Menurut catatan ini, kejahatan tidak mulai dari kecenderungannya sebagai dasar yang mendasarinya, untuk jika tidak, permulaan kejahatan tidak akan memiliki sumbernya kebebasan; melainkan apakah itu dimulai dari dosa (yang berarti melanggar hukum moral sebagai perintah ilahi). Keadaan manusia sebelum semua kecenderungan kejahatan disebut keadaan tidak bersalah. Hukum moral dikenal oleh umat manusia, sebagaimana mestinya bagi makhluk apa pun tidak murni tetapi tergoda oleh keinginan, dalam bentuk larangan (Kejadian II, 16-17).
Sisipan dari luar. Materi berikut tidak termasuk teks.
Lemma partsRead_len v es : value_ok v -> partsRead v = Ret es -> elements_len es = (valueParts v).1.2.
Proof.
  intros Hv E. destruct v as [k x|b|b|s|k vs|bs|bs|ss| | |n]; cbn [value_ok] in Hv; try done; cbn [valueParts fst snd partsRead] in *;
    try (injection E as <-; cbn [elements_len]; rewrite ?len_map; reflexivity).
  - destruct k; cbn [intsRead] in E; try discriminate E; injection E as <-; reflexivity.
  - destruct k; cbn [intsRead] in E; try discriminate E; injection E as <-; cbn [elements_len]; by rewrite ?len_map.
Qed.

Lemma valueRead_parts v : value_ok v -> valueRead v = let! es := partsRead v in Ret (present (valueParts v).1.2 es).
Proof. intros Hv. destruct v; cbn [value_ok] in Hv; try done. Qed.

(** Reading the value of a message that was written. *)
Lemma value_read_back fuel f name v dt' o : value_ok v -> name <> [] -> len name <= 65534 -> same_kind (valueParts v).1.1 dt' ->
  ReadValue fuel f (mkAttribute name (Some dt') (Some (one_dim (valueParts v).1.2)) (valueParts v).2 o) = valueRead v.
Proof.
  intros Hv Hn Hl Hk. destruct (parts_ok v name Hv Hn Hl) as (_ & _ & Hr & Hd & Ho). rewrite valueRead_parts by done.
  apply (ReadValue_elements _ _ _ (valueParts v).1.1); try done.
  - intros es. by apply partsRead_len.
  - apply readElements_parts; [done|lia].
Qed.

(** The message of a value. *)
Lemma value_message name v sb : value_ok v -> name <> [] -> len name <= 65534 ->
  exists bs dt', EncodeAttributeFromStruct (mkAttribute name (Some (valueParts v).1.1) (Some (attrSpace (valueParts v).1.2)) (valueParts v).2 None) sb = Ret bs /\
    ParseAttributeMessage bs LittleEndian = Ret (mkAttribute name (Some dt') (Some (one_dim (valueParts v).1.2)) (valueParts v).2 None) /\
    same_kind (valueParts v).1.1 dt' /\ len bs <= 46 + len name + len (valueParts v).2 /\ 26 < len bs.
Proof.
  intros Hv Hn Hl. destruct (parts_ok v name Hv Hn Hl) as (Hok & (b & Eb & Hb) & Hr & Hd & Ho).
  destruct (attribute_reads_back name _ (attrSpace (valueParts v).1.2) _ b Hok Eb) as (bs & dt' & E1 & E2 & Hk & _ & El).
  exists bs, dt'. unfold EncodeAttributeFromStruct. cbn [aName aDatatype aDataspace aData]. rewrite bool_decide_false by done. cbn [negb].
  split; [exact E1|]. split; [exact E2|]. split; [exact Hk|]. change (len (Dimensions _)) with 1 in El. change (len (MaxDims _)) with 0 in El.
  pose proof (len_nonneg b). pose proof (len_nonneg name). assert (0 < len name) by (destruct name; [done|rewrite len_cons in *; pose proof (len_nonneg name); lia]). lia.
Qed.

(** ** String slices *)

Section vlen.
Context `{SL : StorageLaws St}.
Import GlobalHeap (gh_ok, started, recorded, space, current, cAddress, coll_ok).

Definition withLength (id : GlobalHeap.HeapID) (s : bytes) : GlobalHeap.HeapID :=
  mkHeapID (CollectionAddress id) (ObjectIndex id) (u32 (len s)).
Sekarang bukannya langsung mengikuti hukum ini sebagai insentif yang memadai (satu-satunya insentif yang ada baik tanpa syarat dan mengenai yang tidak ada lagi keraguan), manusia mencari insentif lain (Kejadian III, 6) seperti itu karena bisa menjadi baik hanya bersyarat (yaitu, sejauh yang mereka terlibat tidak ada pelanggaran hukum). Dia kemudian menjadikannya pepatahjika ada menganggap tindakannya sebagai sadar muncul dari kebebasan  untuk ikuti hukum tugas, bukan sebagai kewajiban, tetapi, jika perlu, berkenaan dengan tujuan lain.
Setelah itu ia mulai mempertanyakan tingkat keparahan perintah yang mengecualikan pengaruh dari semua yang lain insentif; kemudian dengan menyesatkan ia mengurangi ketaatan pada hukum hanya karakter kondisional dari sarana (tunduk pada prinsip cinta diri); dan akhirnya ia mengadopsi pepatahnya melakukan kenaikan impuls sensual atas insentif yang muncul dari hukum dan dengan demikian terjadi dosa (Kejadian III, 6). Mutato nomine de te fabula narratur.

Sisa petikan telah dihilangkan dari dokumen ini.